Monsieur le président, madame la secrétaire d’État, monsieur le rapporteur, mes chers collègues, l’examen de ce projet de loi par nos deux assemblées a fait ressortir incontestablement deux conceptions fort différentes de notre politique d’immigration, jusqu’à changer l’intitulé même du texte, puisque le Sénat l’avait renommé projet de loi relatif à la « maîtrise de l’immigration ». La distinction sémantique n’est pas négligeable.

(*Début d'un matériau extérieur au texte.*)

(* ===== verification/TextTables.v ===== *)
(** * Texts of the findings: the fixed tables (internal/analyzer/analyzer.go)

    Names, explanations and links per check, in both languages, as the switches
    and maps of analyzer.go list them. A table that is a Go map is a [gmap]; a
    switch is a chain of tests on the check's id. *)

From S2P Require Import Prelude F64 GoStrings Model Score Checks.

Local Open Scope string_scope.
Local Open Scope list_scope.

Definition checkNameDE_table : gmap string string := list_to_map
  [("spf", "SPF"); ("dkim", "DKIM"); ("dmarc", "DMARC"); ("spf_strictness", "SPF-Strenge");
   ("dmarc_policy", "DMARC-Policy-Stärke"); ("dkim_keylength", "DKIM-Schlüssellänge"); ("mx_records", "MX-Records");
   ("address_records", "A/AAAA-Records"); ("envelope_mx", "Bounce-Empfang (Envelope-MX)");
   ("from_domain_rcv", "From-Domain Empfangsfähigkeit"); ("mta_sts", "MTA-STS"); ("tls_rpt", "TLS-RPT");
   ("bimi", "BIMI"); ("dnssec", "DNSSEC"); ("dane_tlsa", "DANE/TLSA"); ("ptr", "PTR/rDNS");
   ("ptr_pattern", "PTR-Hostname-Muster"); ("rbl", "DNSBL/RBL"); ("domain_blocklist", "Domain-Blocklist");
   ("link_blocklist", "Link-Domain-Blocklist"); ("domain_age", "Domain-Alter");
   ("broken_links", "Erreichbarkeit der Links")].

Definition checkNameDE (id : string) : string := default id (checkNameDE_table !! id).

Definition checkNameEN_table : gmap string string := list_to_map
  [("spf", "SPF"); ("dkim", "DKIM"); ("dmarc", "DMARC"); ("spf_alignment", "SPF Alignment");
   ("dkim_alignment", "DKIM Alignment"); ("dmarc_alignment", "DMARC Alignment");
   ("dmarc_policy", "DMARC Policy Strength"); ("spf_strictness", "SPF Strictness");
   ("dkim_keylength", "DKIM Key Strength"); ("from_alignment", "Envelope-From / Header-From");
   ("return_path", "Return-Path"); ("reply_to", "Reply-To"); ("display_name", "Display Name");
   ("ptr", "Reverse DNS (PTR)"); ("ptr_pattern", "PTR Pattern"); ("helo", "HELO/EHLO"); ("mx_records", "MX Records");
   ("address_records", "Address Records (A/AAAA)"); ("tls_transport", "TLS Transport");
   ("received_chain", "Received Header Chain"); ("arc", "ARC"); ("envelope_mx", "Bounce MX"); ("mta_sts", "MTA-STS");
   ("tls_rpt", "TLS-RPT"); ("bimi", "BIMI"); ("dnssec", "DNSSEC"); ("dane_tlsa", "DANE/TLSA");
   ("domain_age", "Domain Age"); ("rbl", "DNSBL/RBL"); ("domain_blocklist", "Domain Blocklist");
   ("link_blocklist", "Link Blocklist"); ("spamassassin", "SpamAssassin"); ("rspamd", "Rspamd");
   ("mime_parse", "MIME Parsing"); ("mime_ct", "MIME Content-Type"); ("mime_boundary", "MIME Boundary");
   ("plain_text", "Plain Text Part"); ("multipart_alt", "Multipart Alternative"); ("attachments", "Attachments");
   ("image_text_ratio", "Image/Text Ratio"); ("charset", "Character Set"); ("links", "Links");
   ("shortener", "Link Shorteners"); ("tracking_links", "Tracking Links"); ("html", "HTML Structure");
   ("hidden_html", "Hidden HTML"); ("html_validity", "HTML Validity"); ("subject", "Subject");
   ("subject_exclaim", "Subject Exclamation Marks"); ("subject_caps", "Subject ALL-CAPS");
   ("unicode", "Unicode/Obfuscation"); ("list_unsub", "List-Unsubscribe"); ("preheader", "Preheader");
   ("date", "Date Header"); ("date_skew", "Date Plausibility"); ("message_id", "Message-ID");
   ("body_read", "Body Readability"); ("from_domain_rcv", "From Domain Reachability");
   ("one_click_unsub", "One-Click Unsubscribe (RFC 8058)"); ("template_urls", "Template Placeholders in Links");
   ("image_alt", "Image Alt Text"); ("harmful_html", "Harmful HTML Elements"); ("fake_reply", "Fake Reply Prefix");
   ("message_id_format", "Message-ID Format"); ("x_google_dkim", "X-Google DKIM");
   ("too_many_links", "Too Many Links"); ("no_reply_reply_to", "No-Reply Without Reply-To");
   ("link_domain_mismatch", "Link Domain Mismatch"); ("broken_links", "Broken Link Check (HTTP)")].
Definition summaryEN (id status deSummary : string) : string :=
  let key := id +:+ ":" +:+ status in
  if one_of key ["spf:pass"] then
    "SPF passed according to Authentication-Results."
  else
  if one_of key ["spf:fail"] then
    "SPF reports a fail or softfail."
  else
  if one_of key ["spf:warn"] then
    "SPF record present but no clear result in the header."
  else
  if one_of key ["spf:info"] then
    "SPF record present, no definitive result."
  else
  if one_of key ["dkim:pass"] then
    "DKIM passed according to Authentication-Results."
  else
  if one_of key ["dkim:fail"; "dkim:warn"] then
    (match specific_wording with
    | Some w => dw_summaryEN w
    | None => if String.eqb status "warn" then "DKIM signature present but no valid result detectable."
      else "DKIM reports a failure."
    end)
  else
  if one_of key ["dkim:info"] then
    "No DKIM signature found."
  else
  if one_of key ["dmarc:pass"] then
    "DMARC passed according to Authentication-Results."
  else
  if one_of key ["dmarc:fail"] then
    (if negb (isEmpty (cc_FromDomain ctx)) then "No DMARC record found for " +:+ cc_FromDomain ctx +:+ "."
    else "DMARC failed or no record found.")
  else
  if one_of key ["dmarc:warn"] then
    "DMARC record present but no clear pass in the header."
  else
  if one_of key ["dmarc_policy:pass"] then
    "DMARC p=reject – strongest protection against domain spoofing."
  else
  if one_of key ["dmarc_policy:warn"] then
    "DMARC p=none – monitoring only, no active protection against domain spoofing."
  else
  if one_of key ["ptr:pass"] then
    "Reverse DNS is correctly set up (forward-confirmed rDNS)."
  else
  if one_of key ["ptr:fail"] then
    "Reverse DNS (PTR) is missing or not forward-confirmed."
  else
  if one_of key ["ptr:warn"] then
    "Reverse DNS is present but inconsistent."
  else
  if one_of key ["spf_strictness:pass"] then
    "SPF ends with -all (hardfail) – strictest and recommended setting."
  else
  if one_of key ["spf_strictness:warn"] then
    "SPF ends with ~all (softfail) – acceptable, but -all provides stronger protection."
  else
  if one_of key ["spf_strictness:fail"] then
    "SPF ends with +all – allows ANYONE to send on your behalf (dangerous)."
  else
  if one_of key ["spf_strictness:info"] then
    "No SPF record evaluable."
  else
  if one_of key ["rbl:pass"] then
    "No hits in the configured blocklists."
  else
  if one_of key ["rbl:fail"] then
    "Sending IP is listed on one or more blocklists."
  else
  if one_of key ["rbl:info"] then
    "RBL check active but no providers configured."
  else
  if one_of key ["tls_transport:pass"] then
    "Email was transmitted with TLS encryption."
  else
  if one_of key ["tls_transport:warn"] then
    "No clear TLS transport signal found."
  else
  if one_of key ["tls_transport:fail"] then
    "Email appears to have been transmitted without TLS."
  else
  if one_of key ["mx_records:pass"] then
    "MX records found for the sending domain."
  else
  if one_of key ["mx_records:fail"] then
    "No MX records found for the sending domain."
  else
  if one_of key ["display_name:pass"] then
    "Display name is consistent with the actual sender domain."
  else
  if one_of key ["display_name:fail"] then
    "Display name contains a domain different from the actual sender – phishing signal."
  else
  if one_of key ["helo:pass"] then
    "HELO/EHLO looks plausible."
  else
  if one_of key ["helo:fail"] then
    "HELO/EHLO is missing."
  else
  if one_of key ["helo:warn"] then
    "HELO/EHLO does not look like a valid FQDN."
  else
  if one_of key ["spf_alignment:pass"] then
    "Envelope-from and header-from domains are SPF-aligned."
  else
  if one_of key ["spf_alignment:fail"] then
    "Envelope-from and header-from domains are not aligned for SPF."
  else
  if one_of key ["dkim_alignment:pass"] then
    "DKIM d= domain matches the header-from domain."
  else
  if one_of key ["dkim_alignment:fail"] then
    "DKIM d= domain does not match the header-from domain."
  else
  if one_of key ["dmarc_alignment:pass"] then
    "DMARC alignment check passed (SPF or DKIM aligned)."
  else
  if one_of key ["dmarc_alignment:fail"] then
    "DMARC alignment failed: neither SPF nor DKIM aligns with the From domain."
  else
  if one_of key ["message_id:pass"] then
    "Message-ID present."
  else
  if one_of key ["message_id:fail"] then
    "Message-ID is missing."
  else
  if one_of key ["list_unsub:pass"] then
    "List-Unsubscribe header present."
  else
  if one_of key ["list_unsub:warn"] then
    "Bulk mail detected but List-Unsubscribe is missing (Gmail/Yahoo requirement since 2024)."
  else
  if one_of key ["list_unsub:na"] then
    "Not applicable for this mail type – no impact on score."
  else
  if one_of key ["return_path:pass"] then
    "Return-Path header is present."
  else
  if one_of key ["return_path:warn"] then
    "No Return-Path header visible."
  else
  if one_of key ["return_path:na"] then
    "Not applicable for this mail type – no impact on score."
  else
  if one_of key ["bimi:pass"] then
    "BIMI record published – logo display at supporting providers (requires enforced DMARC)."
  else
  if one_of key ["bimi:info"] then
    "No BIMI record found (optional; requires DMARC p=quarantine/reject and an SVG logo)."
  else
  if one_of key ["mta_sts:pass"] then
    "MTA-STS policy published."
  else
  if one_of key ["mta_sts:info"] then
    "No MTA-STS policy found (optional but recommended)."
  else
  if one_of key ["dnssec:pass"] then
    "DNSSEC is enabled for the sending domain."
  else
  if one_of key ["dnssec:info"] then
    "DNSSEC not detected (optional)."
  else
  if one_of key ["arc:info"] then
    (if Contains deSummary "vorhanden" then "ARC headers present."
    else "No ARC headers present (only relevant for forwarding scenarios).")
  else
  if one_of key ["arc:warn"] then
    "ARC chain broken – forwarding chain may be manipulated or misconfigured."
  else
  if one_of key ["from_domain_rcv:pass"] then
    "From domain can receive email (MX records present)."
  else
  if one_of key ["from_domain_rcv:warn"] then
    "From domain cannot receive email — replies and bounces will be lost."
  else
  if one_of key ["from_domain_rcv:info"] then
    deSummary
  else
  if one_of key ["one_click_unsub:pass"] then
    "One-Click Unsubscribe present (RFC 8058 compliant) — maximum compatibility with Gmail and Yahoo."
  else
  if one_of key ["one_click_unsub:warn"] then
    "List-Unsubscribe present but One-Click Unsubscribe (RFC 8058) missing — Gmail/Yahoo compliance gap."
  else
  if one_of key ["one_click_unsub:na"] then
    "Not applicable for this mail type."
  else
  if one_of key ["template_urls:pass"] then
    "No obvious template placeholders found in links."
  else
  if one_of key ["template_urls:fail"] then
    ReplaceAll (ReplaceAll deSummary "Nicht ersetzte Template-Variablen" "Unreplaced template variables") "Link(s) gefunden:" "link(s) found:"
  else
  if one_of key ["template_urls:info"] then
    "No links present — template placeholder check not applicable."
  else
  if one_of key ["template_urls:na"] then
    "Not applicable for this mail type."
  else
  if one_of key ["received_chain:fail"] then
    "No Received headers present."
  else
  if one_of key ["received_chain:info"] then
    deSummary
  else
  if one_of key ["reply_to:info"] then
    "No Reply-To header set."
  else
  if one_of key ["reply_to:pass"] then
    "Reply-To header is present."
  else
  if one_of key ["domain_age:pass"] then
    "Domain is established – good reputation signal."
  else
  if one_of key ["domain_age:fail"] then
    "Sending domain is very young – strong spam/phishing signal."
  else
  if one_of key ["domain_age:warn"] then
    "Sending domain is relatively young – some reputation impact."
  else
  if one_of key ["image_alt:pass"] then
    "All images have an alt attribute."
  else
  if one_of key ["image_alt:warn"] then
    (if Contains deSummary "Allen" then "All images are missing the alt attribute."
    else deSummary)
  else
  if one_of key ["image_alt:info"] then
    "No images in HTML part – alt text check not applicable."
  else
  if one_of key ["harmful_html:pass"] then
    "No obvious harmful HTML elements detected."
  else
  if one_of key ["harmful_html:fail"] then
    "Script tags found in HTML body – strong spam signal, blocked by all email clients."
  else
  if one_of key ["harmful_html:warn"] then
    "Meta-refresh redirect detected in HTML – some spam filters penalise this."
  else
  if one_of key ["fake_reply:warn"] then
    deSummary
  else
  if one_of key ["message_id_format:pass"] then
    "Message-ID has correct RFC format (<id@domain>)."
  else
  if one_of key ["message_id_format:warn"] then
    deSummary
  else
  if one_of key ["x_google_dkim:pass"; "x_google_dkim:info"] then
    (if Contains deSummary "Kein X-Google-DKIM" then "No X-Google-DKIM signal (only relevant for Google-routed mail)."
    else "Google internal DKIM signal: pass.")
  else
  if one_of key ["x_google_dkim:warn"] then
    "Google internal DKIM signal: fail – mail may be flagged by Google's infrastructure."
  else
  if one_of key ["too_many_links:warn"] then
    Replace1 deSummary "Links erkannt – mehr als 30 Links in einer Mail ist ein Spam-Signal." " links detected – more than 30 links is a spam signal."
  else
  if one_of key ["too_many_links:info"] then
    deSummary
  else
  if one_of key ["no_reply_reply_to:warn"] then
    "From is a no-reply address but Reply-To is missing — replies will be lost."
  else
  if one_of key ["link_domain_mismatch:fail"] then
    Replace1 deSummary "Link(s) mit irreführendem Anzeigetext erkannt: der sichtbare Domainname weicht vom tatsächlichen Ziel ab – klassisches Phishing-Muster." " link(s) with misleading display text detected — visible domain does not match actual destination (phishing pattern)."
  else
  if one_of key ["link_domain_mismatch:pass"] then
    "No obvious link domain mismatches detected."
  else
  if one_of key ["link_domain_mismatch:info"] then
    deSummary
  else
  if one_of key ["broken_links:pass"] then
    Replace1 deSummary "Alle " "All "
  else
  if one_of key ["broken_links:warn"] then
    deSummary
  else
  if one_of key ["broken_links:info"] then
    (if Contains deSummary "deaktiviert" then "Broken link check disabled — opt-in required."
    else deSummary)
  else
    "".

L’instauration, par le Sénat, d’un quota triennal d’étrangers autorisés à s’installer en France en est l’une des mesures les plus symboliques. C’est donc sans surprise que la commission mixte paritaire s’est trouvée dans l’incapacité d’élaborer un texte commun. À l’exception de quelques ajouts par le Sénat sur les étrangers placés en zone d’attente ou sur la répression de la fraude documentaire, nous examinons aujourd’hui un texte quasiment identique à celui qui a été adopté en juillet dernier par l’Assemblée nationale.

Nous vous le concédons, ce texte a le mérite de reposer avant tout sur la volonté de considérer l’immigration organisée comme une chance et non comme une contrainte à refuser. Sans nier les difficultés – elles sont grandes – qui entourent toute politique d’immigration, nous devons être pleinement conscients de la richesse que celle-ci peut représenter si, et seulement si, elle est menée de pair avec une politique d’intégration fondée sur l’apprentissage de la langue, l’éducation, donc l’appropriation des valeurs de la République, et les formations menant à l’emploi.

J’ai entendu plusieurs fois évoquer l’Allemagne. Je tiens à rappeler que ce pays a deux caractéristiques différentes essentielles à observer. La première, c’est que l’immigration n’y a rien à voir, en termes de chiffres, avec celle que nous connaissons : 1,080 million migrants sont entrés en Allemagne, dont 70 % de réfugiés. C’est dix fois plus que le flux que nous avons à gérer. Dans le même temps, toutefois, l’Allemagne, État fédéral, a su, dans un pacte passé avec tous les Länder, dégager des critères communs pour l’accueil des migrants, reposant sur le nombre d’habitants et la richesse de chaque Land. Ce consensus date d’août 2015. On ne peut pas dire que le système français, en dépit de, à moins que ce ne soit en raison de sa centralisation, ait eu la même efficacité. C’est ainsi que 24 000 personnes ont été recrutées afin d’assurer l’apprentissage prioritaire de la langue allemande pour 340 000 jeunes. Où en sommes-nous ? Je ne suis pas certain, après avoir entendu certains propos, que comparaison soit toujours raison.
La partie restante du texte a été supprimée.